Segment Start: EXERCISE MATERIALS

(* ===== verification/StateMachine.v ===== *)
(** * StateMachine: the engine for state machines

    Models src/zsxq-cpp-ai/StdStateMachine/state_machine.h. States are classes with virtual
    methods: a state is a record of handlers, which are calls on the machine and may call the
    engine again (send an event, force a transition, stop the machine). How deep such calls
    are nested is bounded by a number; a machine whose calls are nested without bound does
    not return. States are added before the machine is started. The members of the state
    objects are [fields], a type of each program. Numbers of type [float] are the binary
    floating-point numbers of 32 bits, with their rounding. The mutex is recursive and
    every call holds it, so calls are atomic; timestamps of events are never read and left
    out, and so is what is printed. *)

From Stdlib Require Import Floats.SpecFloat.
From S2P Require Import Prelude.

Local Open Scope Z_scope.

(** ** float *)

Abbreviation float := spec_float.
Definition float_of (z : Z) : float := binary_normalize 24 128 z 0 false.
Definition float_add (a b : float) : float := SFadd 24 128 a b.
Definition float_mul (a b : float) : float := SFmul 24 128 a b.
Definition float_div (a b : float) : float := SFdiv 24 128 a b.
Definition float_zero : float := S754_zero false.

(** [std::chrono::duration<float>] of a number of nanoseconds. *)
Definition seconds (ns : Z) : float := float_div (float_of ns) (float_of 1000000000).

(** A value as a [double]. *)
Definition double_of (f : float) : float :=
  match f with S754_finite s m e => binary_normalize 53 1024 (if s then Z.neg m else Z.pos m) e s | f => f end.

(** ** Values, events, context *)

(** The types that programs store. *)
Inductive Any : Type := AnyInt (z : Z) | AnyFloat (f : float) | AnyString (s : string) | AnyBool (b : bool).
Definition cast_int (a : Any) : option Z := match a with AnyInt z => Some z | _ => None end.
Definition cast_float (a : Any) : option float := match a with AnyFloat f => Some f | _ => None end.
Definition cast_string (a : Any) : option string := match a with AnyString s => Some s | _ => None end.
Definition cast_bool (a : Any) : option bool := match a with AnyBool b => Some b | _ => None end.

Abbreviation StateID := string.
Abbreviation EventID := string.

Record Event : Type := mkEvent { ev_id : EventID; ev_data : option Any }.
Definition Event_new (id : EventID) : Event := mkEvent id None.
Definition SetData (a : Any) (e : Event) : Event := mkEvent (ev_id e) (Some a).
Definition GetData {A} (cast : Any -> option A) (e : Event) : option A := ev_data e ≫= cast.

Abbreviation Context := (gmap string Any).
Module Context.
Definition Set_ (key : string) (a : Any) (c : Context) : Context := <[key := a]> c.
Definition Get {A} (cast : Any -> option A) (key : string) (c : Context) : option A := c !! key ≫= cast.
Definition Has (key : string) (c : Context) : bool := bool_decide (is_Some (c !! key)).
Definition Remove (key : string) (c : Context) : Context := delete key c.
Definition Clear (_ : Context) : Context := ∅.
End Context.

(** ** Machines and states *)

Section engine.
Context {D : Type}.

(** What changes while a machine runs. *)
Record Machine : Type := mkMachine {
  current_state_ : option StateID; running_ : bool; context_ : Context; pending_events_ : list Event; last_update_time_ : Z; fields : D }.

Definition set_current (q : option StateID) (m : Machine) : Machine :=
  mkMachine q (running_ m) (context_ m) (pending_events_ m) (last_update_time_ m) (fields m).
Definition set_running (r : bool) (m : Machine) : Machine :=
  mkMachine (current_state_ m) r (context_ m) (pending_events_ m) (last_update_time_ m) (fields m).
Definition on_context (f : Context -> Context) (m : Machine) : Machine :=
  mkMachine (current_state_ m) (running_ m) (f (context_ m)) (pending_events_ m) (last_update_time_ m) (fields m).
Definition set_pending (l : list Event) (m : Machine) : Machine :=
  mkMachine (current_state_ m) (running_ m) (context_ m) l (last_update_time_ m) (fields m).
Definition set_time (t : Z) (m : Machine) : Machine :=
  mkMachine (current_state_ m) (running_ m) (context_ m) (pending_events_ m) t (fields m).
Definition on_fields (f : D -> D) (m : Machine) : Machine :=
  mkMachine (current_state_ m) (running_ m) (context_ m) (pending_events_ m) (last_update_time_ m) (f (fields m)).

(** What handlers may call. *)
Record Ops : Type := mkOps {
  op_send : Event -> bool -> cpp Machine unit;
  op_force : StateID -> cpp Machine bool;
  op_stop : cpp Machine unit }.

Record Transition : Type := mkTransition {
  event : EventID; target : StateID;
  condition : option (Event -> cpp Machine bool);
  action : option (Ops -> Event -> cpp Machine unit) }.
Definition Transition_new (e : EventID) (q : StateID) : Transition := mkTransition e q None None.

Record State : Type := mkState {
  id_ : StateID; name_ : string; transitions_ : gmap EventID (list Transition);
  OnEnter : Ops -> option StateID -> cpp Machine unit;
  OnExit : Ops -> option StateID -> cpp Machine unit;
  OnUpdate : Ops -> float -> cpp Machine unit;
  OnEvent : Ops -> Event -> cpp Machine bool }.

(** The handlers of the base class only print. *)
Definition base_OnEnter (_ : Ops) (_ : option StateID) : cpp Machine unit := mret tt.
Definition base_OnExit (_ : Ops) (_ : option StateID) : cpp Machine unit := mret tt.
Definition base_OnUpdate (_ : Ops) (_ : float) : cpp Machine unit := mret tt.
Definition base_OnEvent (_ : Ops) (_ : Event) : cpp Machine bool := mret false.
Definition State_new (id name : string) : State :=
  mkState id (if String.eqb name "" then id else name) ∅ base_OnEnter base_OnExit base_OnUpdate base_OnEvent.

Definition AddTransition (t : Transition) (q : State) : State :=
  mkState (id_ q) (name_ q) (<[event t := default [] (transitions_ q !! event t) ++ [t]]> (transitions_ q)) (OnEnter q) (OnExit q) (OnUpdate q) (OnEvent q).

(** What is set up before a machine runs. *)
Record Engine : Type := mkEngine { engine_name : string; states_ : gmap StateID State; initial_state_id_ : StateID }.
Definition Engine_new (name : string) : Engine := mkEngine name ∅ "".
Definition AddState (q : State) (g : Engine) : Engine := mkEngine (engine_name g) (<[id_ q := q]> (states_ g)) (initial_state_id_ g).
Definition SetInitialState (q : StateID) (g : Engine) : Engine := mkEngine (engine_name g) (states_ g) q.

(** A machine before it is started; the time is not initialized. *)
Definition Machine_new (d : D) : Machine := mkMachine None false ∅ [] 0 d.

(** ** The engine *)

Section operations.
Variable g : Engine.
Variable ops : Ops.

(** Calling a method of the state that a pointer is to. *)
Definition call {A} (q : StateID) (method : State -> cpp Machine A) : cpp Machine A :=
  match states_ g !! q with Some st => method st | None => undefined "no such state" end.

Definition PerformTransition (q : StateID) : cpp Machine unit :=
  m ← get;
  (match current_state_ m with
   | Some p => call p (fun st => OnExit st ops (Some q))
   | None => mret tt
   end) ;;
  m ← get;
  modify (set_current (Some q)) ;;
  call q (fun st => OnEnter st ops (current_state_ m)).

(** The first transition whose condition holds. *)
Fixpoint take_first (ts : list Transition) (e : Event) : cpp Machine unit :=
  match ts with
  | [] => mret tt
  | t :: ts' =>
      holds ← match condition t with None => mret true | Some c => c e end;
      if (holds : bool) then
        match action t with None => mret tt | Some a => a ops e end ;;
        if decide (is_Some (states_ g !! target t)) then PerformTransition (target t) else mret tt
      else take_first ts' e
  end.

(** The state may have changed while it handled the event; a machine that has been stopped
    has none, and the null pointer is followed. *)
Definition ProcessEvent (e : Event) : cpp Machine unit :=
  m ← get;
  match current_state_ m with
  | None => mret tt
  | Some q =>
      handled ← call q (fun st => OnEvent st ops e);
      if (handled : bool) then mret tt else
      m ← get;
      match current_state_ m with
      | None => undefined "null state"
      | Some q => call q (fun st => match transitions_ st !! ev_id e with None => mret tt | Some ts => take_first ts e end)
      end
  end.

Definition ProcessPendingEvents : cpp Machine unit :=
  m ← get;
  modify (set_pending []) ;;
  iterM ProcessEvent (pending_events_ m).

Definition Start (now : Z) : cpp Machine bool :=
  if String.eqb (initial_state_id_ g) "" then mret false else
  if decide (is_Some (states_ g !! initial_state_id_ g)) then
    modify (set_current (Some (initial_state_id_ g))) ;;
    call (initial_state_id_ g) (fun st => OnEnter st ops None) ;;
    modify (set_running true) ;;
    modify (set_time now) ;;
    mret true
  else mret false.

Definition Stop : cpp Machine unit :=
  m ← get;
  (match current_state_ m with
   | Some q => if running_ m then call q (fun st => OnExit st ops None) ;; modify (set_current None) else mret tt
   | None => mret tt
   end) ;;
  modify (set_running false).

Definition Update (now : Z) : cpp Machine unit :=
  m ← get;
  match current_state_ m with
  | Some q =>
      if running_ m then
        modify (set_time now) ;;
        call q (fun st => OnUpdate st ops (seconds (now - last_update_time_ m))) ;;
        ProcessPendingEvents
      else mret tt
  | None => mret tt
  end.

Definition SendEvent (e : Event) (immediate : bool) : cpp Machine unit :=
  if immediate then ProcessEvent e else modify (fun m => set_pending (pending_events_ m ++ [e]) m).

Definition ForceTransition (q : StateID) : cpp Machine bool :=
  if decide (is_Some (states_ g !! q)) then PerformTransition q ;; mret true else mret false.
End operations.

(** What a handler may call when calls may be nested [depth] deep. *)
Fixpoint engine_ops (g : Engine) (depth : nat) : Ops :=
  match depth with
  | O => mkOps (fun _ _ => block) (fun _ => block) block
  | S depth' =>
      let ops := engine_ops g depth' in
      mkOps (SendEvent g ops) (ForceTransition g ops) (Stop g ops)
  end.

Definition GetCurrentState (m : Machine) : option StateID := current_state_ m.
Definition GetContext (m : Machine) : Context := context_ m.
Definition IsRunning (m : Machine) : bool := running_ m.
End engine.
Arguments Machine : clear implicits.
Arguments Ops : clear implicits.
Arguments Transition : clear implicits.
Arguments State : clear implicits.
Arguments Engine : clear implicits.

Segment End: EXERCISE MATERIALS

**HOW TO COMPLETE THIS TASK:** Which lines in the data above contain "From"? Show each one.

**WRITTEN ANSWER:**
From Stdlib Require Import Floats.SpecFloat.
From S2P Require Import Prelude.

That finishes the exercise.